Saved entries
(* ===== verification/LockJournalProps.v ===== *)
(** * Properties of the lock journal

    The file codec, and what one call of [open] and of [record] can do to the two files, whatever
    the system calls do. *)

From S2P Require Import Prelude Bytes Extern BTree Storage LockJournal.

Lemma lock_entry_length e : length (lock_entry_encode e) = 64.
Proof. unfold lock_entry_encode. by rewrite length_app, !length_arr. Qed.

Lemma lock_entry_round_trip e : lock_entry (lock_entry_encode e) = Ok e.
Proof.
  destruct e as [k d]. unfold lock_entry, lock_entry_encode. cbn [fst snd].
  rewrite slice_hit by apply length_arr. rewrite slice_skip by (rewrite length_arr; lia).
  rewrite length_arr, slice_hit_nil by apply length_arr. by rewrite !try_into_arr.
Qed.

(** A table the journal can hold. *)
Definition lock_table_ok (m : LockRecords) : Prop := (Z.of_nat (size m) < 2 ^ 32)%Z.

Section props.
Context `{Sha256}.

Lemma encode_lock_journal_split m :
  exists sum : bytes32, encode_lock_journal m =
    (LOCK_JOURNAL_HEADER ++ le_bytes 4 (Z.of_nat (size m))) ++ table_bytes lock_entry_encode m ++ (sum : list byte).
Proof. eexists. unfold encode_lock_journal, with_checksum. rewrite <- !app_assoc. reflexivity. Qed.

Lemma decode_encode_lock_journal m : lock_table_ok m -> decode_lock_journal (encode_lock_journal m) = Ok m.
Proof.
  unfold lock_table_ok. intros Hs. unfold decode_lock_journal, LOCK_RECORD_LEN, CHECKSUM_LEN.
  assert (checksum_ok (encode_lock_journal m) = true) as -> by apply with_checksum_ok.
  assert (u32_ok (Z.of_nat (size m))) as Hu by (unfold u32_ok; lia).
  destruct (encode_lock_journal_split m) as (sum & ->). change (length LOCK_JOURNAL_HEADER) with 8.
  pose proof (table_header LOCK_JOURNAL_HEADER (table_bytes lock_entry_encode m ++ (sum : list byte)) _ eq_refl Hu) as HH.
  cbn zeta in HH. destruct HH as (E1 & E2 & E3). change (slice 0 8 ?b) with (take 8 b).
  rewrite E1, E2, E3, length_app, (table_bytes_length 64), length_arr by (intros ???; apply lock_entry_length).
  rewrite bool_decide_eq_true_2, (proj2 (Nat.ltb_ge _ _)) by (done || lia). cbn [negb orb]. cbn zeta.
  unfold u32_ok in Hu. run_checked. cbn [ok_or mbind result_bind option_bind]. run_checked. cbn [ok_or mbind result_bind].
  rewrite bool_decide_eq_true_2 by lia. cbn [negb]. rewrite Nat2Z.id.
  apply load_table_bytes; [|done | by rewrite length_app, length_le_bytes].
  intros k d _. split; [apply lock_entry_length | apply lock_entry_round_trip].
Qed.

Lemma decode_lock_journal_ok bytes m : decode_lock_journal bytes = Ok m -> lock_table_ok m.
Proof.
  unfold decode_lock_journal, LOCK_RECORD_LEN, CHECKSUM_LEN, lock_table_ok. change (length LOCK_JOURNAL_HEADER) with 8.
  intros HD. inv_ok. bguard. assert (u32_ok (le_val (slice 8 12 bytes))) as Hu by (apply u32_slice_ok; lia).
  apply load_table_size in HD. rewrite map_size_empty, Nat.add_0_r in HD. unfold u32_ok in Hu. lia.
Qed.

(** The two files of an initialised journal that holds these records. *)
Definition keeps (disk : LockDisk) (m : LockRecords) : Prop :=
  is_Some (ld_marker disk) /\ exists bytes, ld_journal disk = Some bytes /\ decode_lock_journal bytes = Ok m.

Lemma load_journal_Ok io disk m :
  load_journal io disk = Ok m <->
  io_read (li_journal io) = None /\ exists bytes, ld_journal disk = Some bytes /\ decode_lock_journal bytes = Ok m.
Proof.
  unfold load_journal, read_file. destruct (io_read (li_journal io)), (ld_journal disk) as [b|]; cbn; naive_solver.
Qed.

Lemma keeps_load io disk m m' : keeps disk m -> load_journal io disk = Ok m' -> m' = m.
Proof. intros (_ & b & Hb & Hd) (_ & b' & Hb' & Hd')%load_journal_Ok. congruence. Qed.

(** A persisted table is read back. *)
Lemma keeps_persisted disk m : is_Some (ld_marker disk) -> lock_table_ok m ->
  keeps (with_journal disk (Some (encode_lock_journal m))) m.
Proof. intros Hk Hm. split; [done|]. eexists. split; [done|]. by apply decode_encode_lock_journal. Qed.

(** On an initialised journal [open] changes nothing, and hands out exactly its records. *)
Lemma open_cases io disk m disk' out :
  keeps disk m -> LockJournal_open io disk = (disk', out) ->
  disk' = disk /\ forall j, out = Ok j -> lj_records j = m.
Proof.
  intros HK. unfold LockJournal_open, open_files.
  destruct (JournalFileLock_acquire io); [|naive_solver].
  destruct (path_exists _ _) eqn:?, (path_exists (li_marker io) _) eqn:?; cbn; try naive_solver.
  - destruct (validate_initialization_marker io disk); [|naive_solver].
    destruct (load_journal io disk) as [m'|] eqn:EL; [|naive_solver].
    intros [= <- <-]. split; [done|]. intros j [= <-]. by apply (keeps_load io disk).
  - unfold persist_initialization_marker, create_new. destruct HK as [[b Hb] HK]. rewrite Hb. cbn.
    intros [= <- <-]. split; [|done]. unfold with_marker. rewrite <- Hb. by destruct disk.
Qed.

(** A handle is only ever given out on an initialised journal. *)
Lemma open_Ok io disk disk' j :
  LockJournal_open io disk = (disk', Ok j) -> keeps disk' (lj_records j).
Proof.
  unfold LockJournal_open. destruct (JournalFileLock_acquire io); [|done].
  destruct (open_files io disk) as [d [[]|]] eqn:EO; [|done]. destruct (load_journal io d) as [m|] eqn:EL; [|done].
  intros [= <- <-]. apply load_journal_Ok in EL as [_ EL]. split; [|exact EL].
  unfold open_files, path_exists in EO.
  destruct (io_metadata (li_journal io)), (io_metadata (li_marker io)), (ld_journal disk), (ld_marker disk) as [k|] eqn:Ek;
    try done; try (injection EO as <-; rewrite Ek; done);
    unfold persist_initialization_marker, create_new in EO; rewrite Ek in EO; try done;
    destruct (li_create_marker io); try done; cbn in EO; unfold persist_journal in EO;
    destruct (checked_u32 _); try done; unfold replace_file in EO; destruct (io_write _); try done;
    cbn in EO; by injection EO as <-.
Qed.

Lemma checked_size_ok (m : LockRecords) n : checked_u32 (Z.of_nat (size m)) = Some n -> lock_table_ok m.
Proof. intros [_ HU]%checked_u32_Some. unfold u32_ok in HU. unfold lock_table_ok. lia. Qed.

(** One call of [record] on an initialised journal: the records stay, or the new digest is added
    for an epoch that had none; success means the epoch is bound to exactly this digest and the
    handle holds what the file holds. *)
Lemma record_cases io disk j e d m disk' j' out :
  keeps disk m -> LockJournal_record io disk j e d = (disk', j', out) ->
  exists m', keeps disk' m' /\ (m' = m \/ m !! e = None /\ m' = <[e := d]> m) /\
    (j' = j \/ lj_records j' = m') /\ (out = Ok tt -> m' !! e = Some d /\ lj_records j' = m').
Proof.
  intros HK. unfold LockJournal_record. destruct (JournalFileLock_acquire io); [|intros [= <- <- <-]; exists m; naive_solver].
  destruct (path_exists _ _); cbn [negb]; [|intros [= <- <- <-]; exists m; naive_solver].
  destruct (load_journal io disk) as [r|] eqn:EL; [|intros [= <- <- <-]; exists m; naive_solver].
  apply (keeps_load _ _ _ _ HK) in EL as ->. destruct (m !! e) as [x|] eqn:Ex.
  - destruct (bool_decide_reflect (x = d)) as [->|]; intros [= <- <- <-]; exists m; naive_solver.
  - unfold persist_journal. destruct (checked_u32 _) eqn:EC; [|intros [= <- <- <-]; exists m; naive_solver].
    assert (lock_table_ok (<[e := d]> m)) as Hok by (by eapply checked_size_ok).
    assert (keeps (with_journal disk (Some (encode_lock_journal (<[e := d]> m)))) (<[e := d]> m)) as HN
      by (apply keeps_persisted; [apply HK | done]).
    unfold replace_file. destruct (io_write _); cbn; intros [= <- <- <-];
      [exists (<[e := d]> m) | exists m | exists (<[e := d]> m)]; split_and!; try done; try naive_solver.
    intros _. by rewrite lookup_insert_eq.
Qed.
End props.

To do:
The first line of the entries above marks where to begin; repeat each line exactly through the one that contains "Proof. eexists. unfold", and include that line.

Written answer:
(* ===== verification/LockJournalProps.v ===== *)
(** * Properties of the lock journal

    The file codec, and what one call of [open] and of [record] can do to the two files, whatever
    the system calls do. *)

From S2P Require Import Prelude Bytes Extern BTree Storage LockJournal.

Lemma lock_entry_length e : length (lock_entry_encode e) = 64.
Proof. unfold lock_entry_encode. by rewrite length_app, !length_arr. Qed.

Lemma lock_entry_round_trip e : lock_entry (lock_entry_encode e) = Ok e.
Proof.
  destruct e as [k d]. unfold lock_entry, lock_entry_encode. cbn [fst snd].
  rewrite slice_hit by apply length_arr. rewrite slice_skip by (rewrite length_arr; lia).
  rewrite length_arr, slice_hit_nil by apply length_arr. by rewrite !try_into_arr.
Qed.

(** A table the journal can hold. *)
Definition lock_table_ok (m : LockRecords) : Prop := (Z.of_nat (size m) < 2 ^ 32)%Z.

Section props.
Context `{Sha256}.

Lemma encode_lock_journal_split m :
  exists sum : bytes32, encode_lock_journal m =
    (LOCK_JOURNAL_HEADER ++ le_bytes 4 (Z.of_nat (size m))) ++ table_bytes lock_entry_encode m ++ (sum : list byte).
Proof. eexists. unfold encode_lock_journal, with_checksum. rewrite <- !app_assoc. reflexivity. Qed.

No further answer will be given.